O que nos reserva o dia de amanhã
Tal como hoje, penso que em todos os tempos a pergunta sempre foi, o que nos trará o futuro.
É que os sinais à nossa volta podem não ser muito tranquilizadores.
A tecnologia tem contribuído para o desaparecimento de postos de trabalho e parece que esta tendência se vai acentuar.
Fala-se de comboios, aviões e carros sem necessidade de condutores. Supermercados e farmácias com atendimento e pagamento automatizado mediante a leitura de códigos de barras, das receitas ou de outros sistemas ainda a criar. Intervenções cirúrgicas feitas pelo computador, que substitui o cirurgião, drones em armazéns para procura e entrega de mercadorias.

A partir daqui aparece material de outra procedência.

(* ===== verification/DemoVolume.v ===== *)
(** A small volume, on which the theorems about volumes are instantiated: blocks of 320 bytes, an object map of one
    leaf, and a file-system tree of an index node over two leaves that hold the root directory
    with one entry and the inode of that file. *)

From S2P Require Import Prelude Bytes Errors Reader Object Walk BTree NodeLayout Omap FsRecord Encryption Volume Inode Dir Extent Xattr Compression Snapshot.

Definition demo_bs : Z := 320.

(** A checksummed node filled up to the block size. *)
Definition demo_node_of (bs flags level : Z) (es : list Entry) : bytes :=
  let footer := if negb (Z.land flags BTNODE_ROOT =? 0) then replicate 40 x00 else [] in
  let used := length (encode_node (replicate 32 x00) flags level es 0 footer) in
  stamp (encode_node (replicate 32 x00) flags level es (Z.to_nat bs - used) footer).
Definition demo_node : Z -> Z -> list Entry -> bytes := demo_node_of demo_bs.

Definition jkey_bytes (ty oid : Z) : bytes := to_le_bytes 8 (encode_jkey ty oid).

Definition demo_root_inode : Inode :=
  {| ino_oid := 2; ino_parent_id := 1; ino_private_id := 2; ino_create_time := 1; ino_mod_time := 1;
     ino_change_time := 1; ino_access_time := 1; ino_internal_flags := 0; ino_nlink_or_nchildren := 1;
     ino_bsd_flags := 0; ino_uid := 0; ino_gid := 0; ino_mode := 0x41ed; ino_name := None; ino_size := None |}.

Definition demo_name : bytes := [x61; x2e; x74].

Definition rec_root_inode : Entry := {| key := jkey_bytes 3 2; value := encode_inode demo_root_inode |}.
Definition rec_dirent : Entry :=
  {| key := hashed_drec_key (encode_jkey 9 2) 7 demo_name;
     value := to_le_bytes 8 18 ++ to_le_bytes 8 5 ++ to_le_bytes 2 8 |}.
Definition rec_file_inode : Entry := {| key := jkey_bytes 3 18; value := encode_inode demo_inode |}.
Definition rec_extent : Entry :=
  {| key := jkey_bytes 8 19 ++ to_le_bytes 8 0;
     value := to_le_bytes 8 640 ++ to_le_bytes 8 5 ++ to_le_bytes 8 0 |}.

Definition rec_symlink : Entry :=
  {| key := xattr_key (encode_jkey 4 18) XATTR_NAME_SYMLINK; value := xattr_embedded 6 [x62; x2f; x63; x00] |}.

Definition fs_leaf1 : list Entry := [rec_root_inode; rec_dirent].
Definition fs_leaf2 : list Entry := [rec_file_inode; rec_symlink; rec_extent].
Definition fs_seps : list Entry :=
  [ {| key := jkey_bytes 3 2; value := to_le_bytes 8 1025 |};
    {| key := jkey_bytes 3 18; value := to_le_bytes 8 1026 |} ].

Definition demo_volume_omap : bytes :=
  stamp (put (put (replicate 320 x00) 24 (to_le_bytes 4 OBJECT_TYPE_OMAP)) OFF_OM_TREE_OID (to_le_bytes 8 1)).

Definition demo_volume_image : bytes :=
  demo_volume_omap ++
  demo_node 3 0 [omap_kv 1024 4 0 320 2; omap_kv 1025 4 0 320 3; omap_kv 1026 4 0 320 4] ++
  demo_node 1 1 fs_seps ++ demo_node 2 0 fs_leaf1 ++ demo_node 2 0 fs_leaf2 ++
  replicate 640 x5a.

Definition demo_volume : ApfsVolume :=
  {| vol_oid := 0; vol_xid := 9; vol_fs_index := 0; vol_features := 0; vol_readonly_compatible_features := 0;
     vol_incompatible_features := 0; vol_root_tree_type := 2; vol_omap_oid := 0; vol_root_tree_oid := 1024;
     vol_extentref_tree_oid := 0; vol_snap_meta_tree_oid := 0; vol_uuid := replicate 16 x00;
     vol_fs_flags := 0; vol_name := []; vol_vek := None |}.

Definition demo_volume_tree : tree := TNode 1024 fs_seps [TLeaf 1025 fs_leaf1; TLeaf 1026 fs_leaf2].

Definition demo_reader : cursor := image demo_volume_image.

Definition demo_fs_omap : ObjectMap :=
  {| om_flags := 0; om_tree_type := 0; om_tree_oid := 1; om_snapshot_tree_oid := 0 |}.

Lemma demo_is_volume_tree : volume_tree demo_reader demo_volume demo_bs demo_volume_tree.
Proof.
  exists demo_fs_omap. split_and!; [vm_compute; reflexivity| |reflexivity]. split.
  - apply repr_node; [vm_compute; reflexivity|vm_compute; reflexivity|].
    repeat constructor; vm_compute; reflexivity.
  - cbn. unfold MAX_FSTREE_DEPTH. lia.
  - apply (bool_decide_unpack _). vm_compute. exact I.
  - intros x _. apply not_elem_of_empty.
Qed.

Lemma demo_oid_ordered : oid_ordered demo_volume_tree.
Proof.
  split; [|by cbn]. cbn [oid_separated fs_seps leaf_entries head]. split_and!; try done.
  - repeat constructor; vm_compute; discriminate.
  - intros e' [= <-]. repeat constructor; vm_compute; discriminate.
  - repeat constructor; vm_compute; discriminate.
Qed.

Lemma keyed_walk_equiv_witness :
  (walk_fs_tree demo_reader demo_volume demo_bs None (list_dir_visit 2) []).2 = Ok tt.
Proof.
  exact (proj2 (keyed_walk_equiv demo_reader demo_volume demo_bs 2 (list_dir_visit 2) []
    demo_volume_tree demo_is_volume_tree demo_oid_ordered (keyed_collects _ _ _ _ (list_dir_collects 2)))).
Defined.

Lemma list_dir_spec_witness :
  list_dir demo_reader demo_volume 2 demo_bs =
    Ok [{| de_name := demo_name; de_file_id := 18; de_date_added := 5; de_flags := 8 |}].
Proof.
  rewrite (list_dir_spec demo_reader demo_volume demo_bs 2 demo_volume_tree
    demo_is_volume_tree demo_oid_ordered). vm_compute. reflexivity.
Defined.

Lemma lookup_child_agrees_with_list_dir_witness :
  exists entries, lookup_child demo_reader demo_volume 2 demo_name demo_bs = Ok (find_name demo_name entries).
Proof.
  destruct (lookup_child_agrees_with_list_dir demo_reader demo_volume demo_bs 2 demo_name demo_volume_tree
    demo_is_volume_tree demo_oid_ordered) as (entries & _ & Hl & _).
  exists entries. exact Hl.
Defined.

(** [//a.t/]: the file's inode. *)
Lemma open_path_spec_witness :
  open_path demo_reader demo_volume ([x2f; x2f] ++ demo_name ++ [x2f]) demo_bs = Ok demo_inode.
Proof.
  rewrite (open_path_spec demo_reader demo_volume demo_bs ([x2f; x2f] ++ demo_name ++ [x2f]) demo_volume_tree
    demo_is_volume_tree demo_oid_ordered). vm_compute. reflexivity.
Defined.

Definition demo_extents : list FileExtent :=
  [ {| fe_logical_offset := 0; fe_len := 640; fe_phys_block_num := 5; fe_crypto_id := 0 |} ].

Lemma demo_list_extents : list_extents demo_reader demo_volume 19 demo_bs = Ok demo_extents.
Proof.
  rewrite (list_extents_tree demo_reader demo_volume 19 demo_bs demo_volume_tree demo_is_volume_tree demo_oid_ordered).
  vm_compute. reflexivity.
Qed.

Lemma demo_read_stream : read_stream demo_reader demo_volume 19 4 demo_bs = Ok [x5a; x5a; x5a; x5a].
Proof. unfold read_stream. rewrite demo_list_extents. vm_compute. reflexivity. Qed.

Lemma read_stream_length_witness :
  blen [x5a; x5a; x5a; x5a] = 4 /\ 4 <= 2 ^ 34.
Proof.
  exact (proj1 (read_stream_length demo_reader demo_volume 19 4 demo_bs ltac:(lia) ltac:(unfold demo_bs; lia))
           _ demo_read_stream).
Defined.

Lemma read_stream_content_witness :
  get_index [x5a; x5a; x5a; x5a] 3 = stream_byte demo_reader None demo_bs demo_extents 3.
Proof.
  apply (read_stream_content demo_reader demo_volume 19 4 demo_bs demo_extents [x5a; x5a; x5a; x5a]).
  - lia.
  - unfold demo_bs; lia.
  - exact demo_list_extents.
  - exact demo_read_stream.
  - lia.
Defined.

Lemma get_xattr_spec_witness :
  symlink_target demo_reader demo_volume 18 demo_bs = Ok (Some [x62; x2f; x63]).
Proof.
  rewrite (proj2 (get_xattr_spec demo_reader demo_volume 18 XATTR_NAME_SYMLINK demo_bs demo_volume_tree
    demo_is_volume_tree demo_oid_ordered)). vm_compute. reflexivity.
Defined.

(** ** Compression *)

(** The format constants as documented; codecs that accept nothing. *)
Definition demo_format : DecmpfsFormat :=
  {| HEADER_LEN := 16; DECMPFS_MAGIC := 0x636d7066; COMPRESSION_TYPE_OFFSET := 4; UNCOMPRESSED_SIZE_OFFSET := 8;
     CHUNK_SIZE := 65536;
     classify_type ty := if ty =? 1 then Some (Uncompressed, Inline) else if ty =? 10 then Some (Uncompressed, ResourceFork) else None |}.
Definition demo_codecs : Codecs :=
  {| zlib_read_to_end _ := Err tt; lzvn_decode_bytes _ _ := Err tt; lzfse_decode_bytes _ := Err tt |}.
#[export] Instance demo_codecs_return : @CodecsReturn demo_codecs.
Proof. by split. Qed.

Definition demo_content : bytes := replicate 640 x5a ++ replicate 3457 x00.

Lemma demo_read_data :
  @read_data demo_format demo_codecs _ _ _ demo_reader demo_volume demo_inode demo_bs = Ok demo_content.
Proof. vm_compute. reflexivity. Qed.

Lemma read_data_whole_witness :
  decmpfs_header demo_reader demo_volume (ino_oid demo_inode) demo_bs = Ok None /\ blen demo_content = 4097.
Proof.
  destruct (@read_data_whole demo_format demo_codecs _ _ _ demo_reader demo_volume demo_inode demo_bs demo_content
    ltac:(unfold demo_bs; lia) ltac:(intros z [= <-]; lia) demo_read_data) as [(h & Hh & _)|[Hh Hl]].
  - exfalso. vm_compute in Hh. discriminate Hh.
  - split; [exact Hh|exact Hl].
Defined.

Lemma chunked_fork_roundtrip_witness :
  @decode_chunked_resource_fork demo_format demo_codecs Uncompressed
    (encode_chunked (map snd [([x61; x62], [x61; x62])]) 2) 2 = Ok [x61; x62].
Proof.
  apply (@chunked_fork_roundtrip demo_format demo_codecs Uncompressed [([x61; x62], [x61; x62])] 2).
  - intros l p c r He. destruct l as [|? [|]]; [|discriminate He..]. injection He as <- <- <-.
    vm_compute. split; [reflexivity|split; reflexivity].
  - vm_compute. reflexivity.
Defined.

(** ** Snapshots *)

Definition with_snap_root (v : ApfsVolume) (root : Z) : ApfsVolume :=
  {| vol_oid := vol_oid v; vol_xid := vol_xid v; vol_fs_index := vol_fs_index v; vol_features := vol_features v;
     vol_readonly_compatible_features := vol_readonly_compatible_features v;
     vol_incompatible_features := vol_incompatible_features v; vol_root_tree_type := vol_root_tree_type v;
     vol_omap_oid := vol_omap_oid v; vol_root_tree_oid := vol_root_tree_oid v;
     vol_extentref_tree_oid := vol_extentref_tree_oid v; vol_snap_meta_tree_oid := root; vol_uuid := vol_uuid v;
     vol_fs_flags := vol_fs_flags v; vol_name := vol_name v; vol_vek := vol_vek v |}.

Definition rec_snap (xid sblock : Z) (name : bytes) : Entry :=
  {| key := jkey_bytes 1 xid;
     value := to_le_bytes 8 0 ++ to_le_bytes 8 sblock ++ replicate 32 x00 ++ to_le_bytes 2 (blen name + 1) ++ name ++ [x00] |}.
Definition rec_snap_name (xid : Z) (name : bytes) : Entry :=
  {| key := jkey_bytes 11 0x0fffffffffffffff ++ to_le_bytes 2 (blen name + 1) ++ name ++ [x00];
     value := to_le_bytes 8 xid |}.

Definition snap_leaf1 : list Entry := [rec_snap 7 40 [x62]; rec_snap 5 30 [x61]].
Definition snap_leaf2 : list Entry := [rec_snap_name 5 [x61]; rec_snap_name 7 [x62]].
Definition snap_seps : list Entry :=
  [ {| key := jkey_bytes 1 5; value := to_le_bytes 8 1030 |};
    {| key := jkey_bytes 11 0x0fffffffffffffff; value := to_le_bytes 8 1031 |} ].

(** Block 2 is the root of the tree above; block 5 that of one whose only child has the virtual id 5. *)
Definition demo_snap_reader : cursor := image (
  demo_volume_omap ++
  demo_node 3 0 [omap_kv 5 4 0 320 3; omap_kv 1030 4 0 320 3; omap_kv 1031 4 0 320 4] ++
  demo_node 1 1 snap_seps ++ demo_node 2 0 snap_leaf1 ++ demo_node 2 0 snap_leaf2 ++
  demo_node 1 1 [ {| key := jkey_bytes 1 5; value := to_le_bytes 8 5 |} ]).

Definition demo_snap_tree : tree := TNode 2 snap_seps [TLeaf 1030 snap_leaf1; TLeaf 1031 snap_leaf2].

Lemma demo_is_snap_tree : snap_tree demo_snap_reader (with_snap_root demo_volume 2) demo_bs demo_snap_tree.
Proof.
  exists demo_fs_omap. split_and!; [vm_compute; reflexivity| |reflexivity]. split.
  - apply repr_node; [vm_compute; reflexivity|vm_compute; reflexivity|].
    repeat constructor; vm_compute; reflexivity.
  - cbn. unfold MAX_SNAP_TREE_DEPTH. lia.
  - apply (bool_decide_unpack _). vm_compute. exact I.
  - intros x _. apply not_elem_of_empty.
Qed.

(** The two snapshots, in transaction order although the leaf has them in the other. *)
Example demo_list_snapshots :
  match list_snapshots demo_snap_reader (with_snap_root demo_volume 2) demo_bs with
  | Ok l => map sn_xid l = [5; 7]
  | _ => False
  end.
Proof. vm_compute. reflexivity. Qed.

Lemma resolve_snapshot_xid_spec_witness :
  resolve_snapshot_xid demo_snap_reader (with_snap_root demo_volume 2) [x62] demo_bs = Ok (Some 7).
Proof.
  rewrite (resolve_snapshot_xid_spec demo_snap_reader (with_snap_root demo_volume 2) demo_bs [x62] demo_snap_tree
    demo_is_snap_tree). vm_compute. reflexivity.
Defined.

(** The colliding id is one the object map resolves, to a leaf other than the root. *)
Lemma snap_root_address_collides_witness :
  list_snapshots demo_snap_reader (with_snap_root demo_volume 5) demo_bs = Err (CycleGuard 64) /\
  (exists e, omap_resolve demo_fs_omap demo_snap_reader 5 9 demo_bs = Ok e /\ oe_paddr e = 3).
Proof.
  split.
  - apply (snap_root_address_collides demo_snap_reader (with_snap_root demo_volume 5) demo_bs demo_fs_omap
      (demo_node 1 1 [ {| key := jkey_bytes 1 5; value := to_le_bytes 8 5 |} ])
      [ {| key := jkey_bytes 1 5; value := to_le_bytes 8 5 |} ] []); vm_compute; reflexivity.
  - eexists. split; [vm_compute; reflexivity|reflexivity].
Defined.

(** A frozen superblock (transaction 5, root 1024) under an object map with mappings before and after it. *)
Definition frozen_block : bytes :=
  stamp (put (put (put (put (replicate 1024 x00) 16 (to_le_bytes 8 5)) 24 (to_le_bytes 4 OBJECT_TYPE_FS))
    APSB_OFF_MAGIC (to_le_bytes 4 APFS_MAGIC)) APSB_OFF_ROOT_TREE_OID (to_le_bytes 8 1024)).
Definition mount_kvs : list Entry := [omap_kv 1024 4 0 1024 7; omap_kv 1024 6 0 1024 8].
Definition mount_reader : cursor := image (
  stamp (put (put (replicate 1024 x00) 24 (to_le_bytes 4 OBJECT_TYPE_OMAP)) OFF_OM_TREE_OID (to_le_bytes 8 1)) ++
  demo_node_of 1024 3 0 mount_kvs ++ frozen_block).
Definition mount_record : Snapshot :=
  {| sn_xid := 5; sn_name := [x61]; sn_create_time := 0; sn_change_time := 0; sn_sblock_oid := 2;
     sn_extentref_tree_oid := 0; sn_inum := 0; sn_flags := 0 |}.
Definition mounted_volume : ApfsVolume :=
  {| vol_oid := 0; vol_xid := 5; vol_fs_index := 0; vol_features := 0; vol_readonly_compatible_features := 0;
     vol_incompatible_features := 0; vol_root_tree_type := 0; vol_omap_oid := 0; vol_root_tree_oid := 1024;
     vol_extentref_tree_oid := 0; vol_snap_meta_tree_oid := 0; vol_uuid := replicate 16 x00;
     vol_fs_flags := 0; vol_name := []; vol_vek := None |}.

Lemma mount_snapshot_spec_witness :
  mount_snapshot mount_reader demo_volume mount_record 1024 = Ok mounted_volume /\
  read_volume_omap mount_reader mounted_volume 1024 = Ok demo_fs_omap.
Proof.
  assert (mount_snapshot mount_reader demo_volume mount_record 1024 = Ok mounted_volume) as Hm
    by (vm_compute; reflexivity).
  destruct (mount_snapshot_spec mount_reader 1024 demo_volume mounted_volume mount_record demo_fs_omap
    (TLeaf 1 mount_kvs)) as (buf & _ & _ & _ & _ & Ho & _).
  - exact Hm.
  - vm_compute; reflexivity.
  - split; [apply repr_leaf; vm_compute; reflexivity|unfold MAX_BTREE_DEPTH; cbn; lia|apply NoDup_singleton|].
    intros x _. apply not_elem_of_empty.
  - reflexivity.
  - constructor.
  - split; [exact Hm|exact Ho].
Defined.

Eu sei lá o que por aí vai, parece que os ventos que sopram querem afastar de vez o trabalhador, talvez com algumas vantagens, convenhamos, nada de baixas, nada de mau feitio, nada de greves.
Mas será mesmo assim?
Não terá de haver sempre alguém por detrás a tomar conta da coisa?
Ao menos, tenhamos esperança que estes avanços se possam traduzir não em menos emprego, não em empregos precários ou mal pagos, mas em mais tempo livre e mais qualidade de vida para cada trabalhador.